We investigate the molecular mechanisms that coordinate iron metabolism with cellular redox balance, with a particular emphasis on iron-sulfur (Fe-S) cluster biology, glutaredoxins, and metal-dependent regulatory pathways. These systems are highly conserved, yet uniquely adapted in pathogenic fungi to survive in the iron-limited and stressful environment of the host. By defining these mechanisms at the molecular level, our goal is to identify new vulnerabilities in fungal pathogens that can be targeted for antifungal therapy.
Current Research Projects
Iron Sensing and Regulatory Circuits
A central question in our lab is: how do cells know when they have enough iron? Our work has helped define how Fe-S clusters function as signaling molecules that control iron-responsive transcription factors in yeast and other fungi.
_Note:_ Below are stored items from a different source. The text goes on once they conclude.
(* ===== verification/Base64url.v ===== *)
(** * Unpadded base64url (src/src/crypto/base64url.rs)

    The [base64] crate's URL_SAFE_NO_PAD engine is a parameter, the class
    [Base64], with what RFC 4648 fixes about it as [Base64Laws]; [encode] and
    [decode] are the relay's wrappers.  The module [Rfc4648] is a concrete engine
    that satisfies the laws. *)

From S2P Require Import Prelude Errors Validation.

(** The engine: [URL_SAFE_NO_PAD.encode] and [.decode]. *)
Class Base64 := {
  b64_encode : list byte -> string;
  b64_decode : string -> option (list byte)
}.

(** Unpadded, canonical (the crate refuses non-zero trailing bits), over the
    URL-safe alphabet. *)
Class Base64Laws `{Base64} : Prop := {
  b64_decode_encode : forall b, b64_decode (b64_encode b) = Some b;
  b64_encode_decode : forall s b, b64_decode s = Some b -> b64_encode b = s;
  b64_encode_len : forall b, slen (b64_encode b) = (4 * blen b + 2) / 3;
  b64_encode_alphabet : forall b, str_forallb cls_id (b64_encode b) = true
}.

(** ** The relay's wrappers *)

(** [b.is_ascii_alphanumeric() || b == b'-' || b == b'_'], byte by byte. *)
Definition url_safe_byte (c : ascii) : bool :=
  (is_upper c || is_lower c || is_digit c) || Ascii.eqb "-" c || Ascii.eqb "_" c.

Section Wrappers.
Context `{Base64}.

Definition encode (bytes : list byte) : string := b64_encode bytes.

Definition decode (value : string) : result (list byte) :=
  if str_existsb (Ascii.eqb "=") value then problem InvalidRequest
  else if negb (str_forallb url_safe_byte value) then problem InvalidRequest
  else ok_or (b64_decode value) InvalidRequest.
End Wrappers.

(** ** Correctness of the wrappers *)

Lemma url_safe_cls_id c : url_safe_byte c = cls_id c.
Proof.
  unfold url_safe_byte, cls_id, is_hyphen.
  by destruct (is_upper c), (is_lower c), (is_digit c), (Ascii.eqb "-" c), (Ascii.eqb "_" c).
Qed.

Lemma str_forallb_ext p q s :
  (forall c, p c = q c) -> str_forallb p s = str_forallb q s.
Proof. intros Hpq. induction s as [|c s IH]; simpl; [done|]. by rewrite Hpq, IH. Qed.

Lemma cls_id_not_pad s :
  str_forallb cls_id s = true -> str_existsb (Ascii.eqb "=") s = false.
Proof. apply not_contains_char. intros d Hd. apply Ascii.eqb_neq. by intros <-. Qed.

Section Laws.
Context `{Base64Laws}.

Lemma decode_Ok s b : decode s = Ok b <-> encode b = s.
Proof.
  unfold decode, encode. split.
  - repeat case_if; try done. intros Hd%ok_or_Ok. by apply b64_encode_decode.
  - intros <-. pose proof (b64_encode_alphabet b) as Ha.
    rewrite cls_id_not_pad by done.
    rewrite (str_forallb_ext _ cls_id) by apply url_safe_cls_id.
    by rewrite Ha, b64_decode_encode.
Qed.

Lemma decode_err s e : decode s = Err e -> e = Problem InvalidRequest.
Proof.
  unfold decode. repeat case_if; try by intros [= <-].
  destruct (b64_decode s); by intros [= <-].
Qed.

Lemma encode_len b : slen (encode b) = (4 * blen b + 2) / 3.
Proof. apply b64_encode_len. Qed.

Lemma encode_chars b : str_forallb cls_id (encode b) = true.
Proof. apply b64_encode_alphabet. Qed.

Lemma encode_inj a b : encode a = encode b -> a = b.
Proof.
  intros Hab. apply decode_Ok in Hab. assert (decode (encode b) = Ok b) by by apply decode_Ok.
  congruence.
Qed.

(** The length of the text determines the length of the data. *)
Lemma decode_len s b : decode s = Ok b -> slen s = (4 * blen b + 2) / 3.
Proof. intros <-%decode_Ok. apply encode_len. Qed.

Lemma encode_over b n m :
  blen b = n -> (4 * n + 2) / 3 = m -> over cls_id m m (encode b).
Proof. intros <- <-. split; [apply encode_chars|]. rewrite encode_len. lia. Qed.
End Laws.

#[export] Hint Resolve encode_chars : relay.

(** ** A concrete engine *)

Module Rfc4648.

(** The sextet alphabet. *)
Definition sextet_char (z : Z) : ascii :=
  if z <? 26 then zc (65 + z)
  else if z <? 52 then zc (71 + z)
  else if z <? 62 then zc (z - 4)
  else if z =? 62 then "-"%char else "_"%char.

Definition char_sextet (c : ascii) : option Z :=
  if is_upper c then Some (cz c - 65)
  else if is_lower c then Some (cz c - 71)
  else if is_digit c then Some (cz c + 4)
  else if Ascii.eqb "-" c then Some 62
  else if Ascii.eqb "_" c then Some 63
  else None.

Fixpoint to_sextets (l : list byte) : list Z :=
  match l with
  | a :: b :: c :: r =>
      bz a / 4 :: (bz a mod 4) * 16 + bz b / 16
      :: (bz b mod 16) * 4 + bz c / 64 :: bz c mod 64 :: to_sextets r
  | [a; b] => [bz a / 4; (bz a mod 4) * 16 + bz b / 16; (bz b mod 16) * 4]
  | [a] => [bz a / 4; (bz a mod 4) * 16]
  | [] => []
  end.

Fixpoint of_sextets (l : list Z) : option (list byte) :=
  match l with
  | w :: x :: y :: z :: r =>
      match of_sextets r with
      | Some bs =>
          Some (zb (w * 4 + x / 16) :: zb ((x mod 16) * 16 + y / 4)
                :: zb ((y mod 4) * 64 + z) :: bs)
      | None => None
      end
  | [w; x; y] =>
      if y mod 4 =? 0 then Some [zb (w * 4 + x / 16); zb ((x mod 16) * 16 + y / 4)] else None
  | [w; x] => if x mod 16 =? 0 then Some [zb (w * 4 + x / 16)] else None
  | [_] => None
  | [] => Some []
  end.

Fixpoint text_of (l : list Z) : string :=
  match l with
  | [] => ""
  | z :: l' => String (sextet_char z) (text_of l')
  end.

Fixpoint of_text (s : string) : option (list Z) :=
  match s with
  | EmptyString => Some []
  | String c s' =>
      match char_sextet c, of_text s' with
      | Some z, Some l => Some (z :: l)
      | _, _ => None
      end
  end.

#[export] Instance engine : Base64 := {|
  b64_encode l := text_of (to_sextets l);
  b64_decode s := match of_text s with Some l => of_sextets l | None => None end
|}.

Example encode_1234 : b64_encode [x01; x02; x03; x04] = "AQIDBA".
Proof. reflexivity. Qed.

Definition sextets (l : list Z) : Prop := Forall (fun z => 0 <= z < 64) l.

Ltac by_sextet z :=
  let H := fresh in
  assert (H : In z (seqZ 0 64)) by (apply list_elem_of_In, elem_of_seqZ; lia);
  cbv in H; repeat destruct H as [<-|H]; [..|destruct H].

Lemma char_sextet_of z : 0 <= z < 64 -> char_sextet (sextet_char z) = Some z.
Proof. intros Hz. by_sextet z; reflexivity. Qed.

Lemma sextet_char_cls z : 0 <= z < 64 -> cls_id (sextet_char z) = true.
Proof. intros Hz. by_sextet z; reflexivity. Qed.

Lemma sextet_char_of c z : char_sextet c = Some z -> sextet_char z = c /\ 0 <= z < 64.
Proof.
  unfold char_sextet. repeat case_if; intros [= <-]; bool_hyp.
  - unfold is_upper in *. bool_hyp. split; [|lia]. unfold sextet_char.
    destruct (cz c - 65 <? 26) eqn:E; bool_hyp; [|lia].
    replace (65 + (cz c - 65)) with (cz c) by lia. apply zc_cz.
  - apply lower_range in Heqb0. split; [|lia]. unfold sextet_char.
    destruct (cz c - 71 <? 26) eqn:E; bool_hyp; [lia|].
    destruct (cz c - 71 <? 52) eqn:E2; bool_hyp; [|lia].
    replace (71 + (cz c - 71)) with (cz c) by lia. apply zc_cz.
  - apply digit_range in Heqb1. split; [|lia]. unfold sextet_char.
    destruct (cz c + 4 <? 26) eqn:E; bool_hyp; [lia|].
    destruct (cz c + 4 <? 52) eqn:E2; bool_hyp; [lia|].
    destruct (cz c + 4 <? 62) eqn:E3; bool_hyp; [|lia].
    replace (cz c + 4 - 4) with (cz c) by lia. apply zc_cz.
  - apply Ascii.eqb_eq in Heqb2 as <-. split; [reflexivity|lia].
  - apply Ascii.eqb_eq in Heqb3 as <-. split; [reflexivity|lia].
Qed.

Lemma of_text_text l : sextets l -> of_text (text_of l) = Some l.
Proof. induction 1 as [|z l Hz _ IH]; simpl; [done|]. by rewrite char_sextet_of, IH. Qed.

Lemma text_of_text s l : of_text s = Some l -> text_of l = s /\ sextets l.
Proof.
  revert l. induction s as [|c s IH]; simpl; intros l.
  - intros [= <-]. split; [done|constructor].
  - destruct (char_sextet c) as [z|] eqn:E; [|done].
    destruct (of_text s) as [l'|]; [|done]. intros [= <-].
    apply sextet_char_of in E as [Hc Hz]. destruct (IH l' eq_refl) as [<- Hl].
    simpl. rewrite Hc. split; [done|by constructor].
Qed.

Ltac zdm := Z.div_mod_to_equations; lia.

(** Induction by groups of three bytes or four sextets. *)
Lemma list_ind3 {A} (P : list A -> Prop) :
  P [] -> (forall a, P [a]) -> (forall a b, P [a; b]) ->
  (forall a b c l, P l -> P (a :: b :: c :: l)) -> forall l, P l.
Proof.
  intros H0 H1 H2 H3. fix IH 1. intros [|a [|b [|c l]]];
    [exact H0|exact (H1 a)|exact (H2 a b)|exact (H3 a b c l (IH l))].
Qed.

Lemma list_ind4 {A} (P : list A -> Prop) :
  P [] -> (forall a, P [a]) -> (forall a b, P [a; b]) -> (forall a b c, P [a; b; c]) ->
  (forall a b c d l, P l -> P (a :: b :: c :: d :: l)) -> forall l, P l.
Proof.
  intros H0 H1 H2 H3 H4. fix IH 1. intros [|a [|b [|c [|d l]]]];
    [exact H0|exact (H1 a)|exact (H2 a b)|exact (H3 a b c)|exact (H4 a b c d l (IH l))].
Qed.

Ltac byte_ranges :=
  repeat match goal with
  | b : byte |- _ =>
      lazymatch goal with
      | _ : 0 <= bz b < 256 |- _ => fail
      | _ => pose proof (bz_range b)
      end
  end.

Lemma to_sextets_range l : sextets (to_sextets l).
Proof.
  induction l as [|a|a b|a b c l IH] using list_ind3; simpl; byte_ranges;
    unfold sextets in *; repeat constructor; try done; zdm.
Qed.

Lemma of_to_sextets l : of_sextets (to_sextets l) = Some l.
Proof.
  induction l as [|a|a b|a b c l IH] using list_ind3; simpl; byte_ranges.
  - done.
  - replace (_ =? 0) with true by (symmetry; apply Z.eqb_eq; zdm).
    do 2 f_equal. apply bz_inj. rewrite bz_zb; zdm.
  - replace (_ =? 0) with true by (symmetry; apply Z.eqb_eq; zdm).
    do 2 f_equal; [|f_equal]; apply bz_inj; rewrite bz_zb; zdm.
  - rewrite IH. do 2 f_equal; [|f_equal; [|f_equal]]; apply bz_inj; rewrite bz_zb; zdm.
Qed.

Lemma to_of_sextets s : forall l, sextets s -> of_sextets s = Some l -> to_sextets l = s.
Proof.
  induction s as [|a|a b|a b c|a b c d s IH] using list_ind4; simpl; intros l Hs Hl;
    unfold sextets in Hs;
    repeat match goal with H : Forall _ (_ :: _) |- _ => apply Forall_cons_1 in H as [? H] end.
  - by injection Hl as <-.
  - done.
  - case_if_in Hl; [|done]. bool_hyp. injection Hl as <-. simpl.
    rewrite bz_zb by zdm. repeat f_equal; zdm.
  - case_if_in Hl; [|done]. bool_hyp. injection Hl as <-. simpl.
    rewrite !bz_zb by zdm. repeat f_equal; zdm.
  - destruct (of_sextets s) as [l'|]; [|done]. injection Hl as <-. simpl.
    rewrite !bz_zb by zdm. rewrite (IH l') by done. repeat f_equal; zdm.
Qed.

Lemma to_sextets_len l : Z.of_nat (length (to_sextets l)) = (4 * blen l + 2) / 3.
Proof.
  unfold blen. induction l as [|a|a b|a b c l IH] using list_ind3; try reflexivity.
  simpl to_sextets. cbn [length]. rewrite !Nat2Z.inj_succ, IH. zdm.
Qed.

Lemma text_of_len l : slen (text_of l) = Z.of_nat (length l).
Proof.
  induction l as [|z l IH]; [done|]. simpl text_of. rewrite slen_cons, IH. simpl length. lia.
Qed.

Lemma text_of_cls l : sextets l -> str_forallb cls_id (text_of l) = true.
Proof. induction 1 as [|z l Hz _ IH]; simpl; [done|]. by rewrite sextet_char_cls, IH. Qed.

#[export] Instance engine_laws : Base64Laws.
Proof.
  constructor; cbn.
  - intros b. rewrite of_text_text by apply to_sextets_range. apply of_to_sextets.
  - intros s b. destruct (of_text s) as [l|] eqn:E; [|done].
    apply text_of_text in E as [<- Hl]. intros Hb. by rewrite (to_of_sextets l).
  - intros b. by rewrite text_of_len, to_sextets_len.
  - intros b. apply text_of_cls, to_sextets_range.
Qed.

End Rfc4648.

(** ** Properties *)

(** Encoding then decoding gives the data back, decoding succeeds on nothing
    but encodings (padding, foreign characters and non-canonical texts are
    refused as invalid requests), and the encoded text is over
    [A-Za-z0-9_-] with length ceil(4n/3): 16, 32 and 64 bytes give 22, 43 and 86
    characters. *)
Lemma base64url_roundtrip `{Base64Laws} b s :
  decode (encode b) = Ok b /\
  (decode s = Ok b <-> encode b = s) /\
  (forall e, decode s = Err e -> e = Problem InvalidRequest) /\
  over cls_id ((4 * blen b + 2) / 3) ((4 * blen b + 2) / 3) (encode b).
Proof.
  split; [by apply decode_Ok|]. split; [apply decode_Ok|].
  split; [apply decode_err|]. by eapply encode_over.
Qed.

Import Rfc4648.

Lemma base64url_roundtrip_witness :
  decode (encode [x01; x02; x03; x04]) = Ok [x01; x02; x03; x04] /\
  (decode "AQIDBA" = Ok [x01; x02; x03; x04] <-> encode [x01; x02; x03; x04] = "AQIDBA") /\
  (forall e, decode "AQIDBA" = Err e -> e = Problem InvalidRequest) /\
  over cls_id ((4 * blen [x01; x02; x03; x04] + 2) / 3)
    ((4 * blen [x01; x02; x03; x04] + 2) / 3) (encode [x01; x02; x03; x04]).
Proof. apply (base64url_roundtrip [x01; x02; x03; x04] "AQIDBA"). Defined.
In recent studies, we demonstrated that monothiol glutaredoxins and BolA-like proteins regulate transcriptional repressors through Fe-S cluster transfer and remodeling mechanisms.
Glutathione and Redox-Dependent Pathways
Glutathione serves as an essential cofactor for anti-oxidant enzymes and plays a key role in metal metabolism. Our lab has a long-standing interest in how glutathione protects cells from oxidative stress and supports Fe-S cluster assembly and transfer. We use genetically-encoded sensors and biochemical approaches to monitor glutathione dynamics in living cells and determine how redox state influences iron-dependent processes.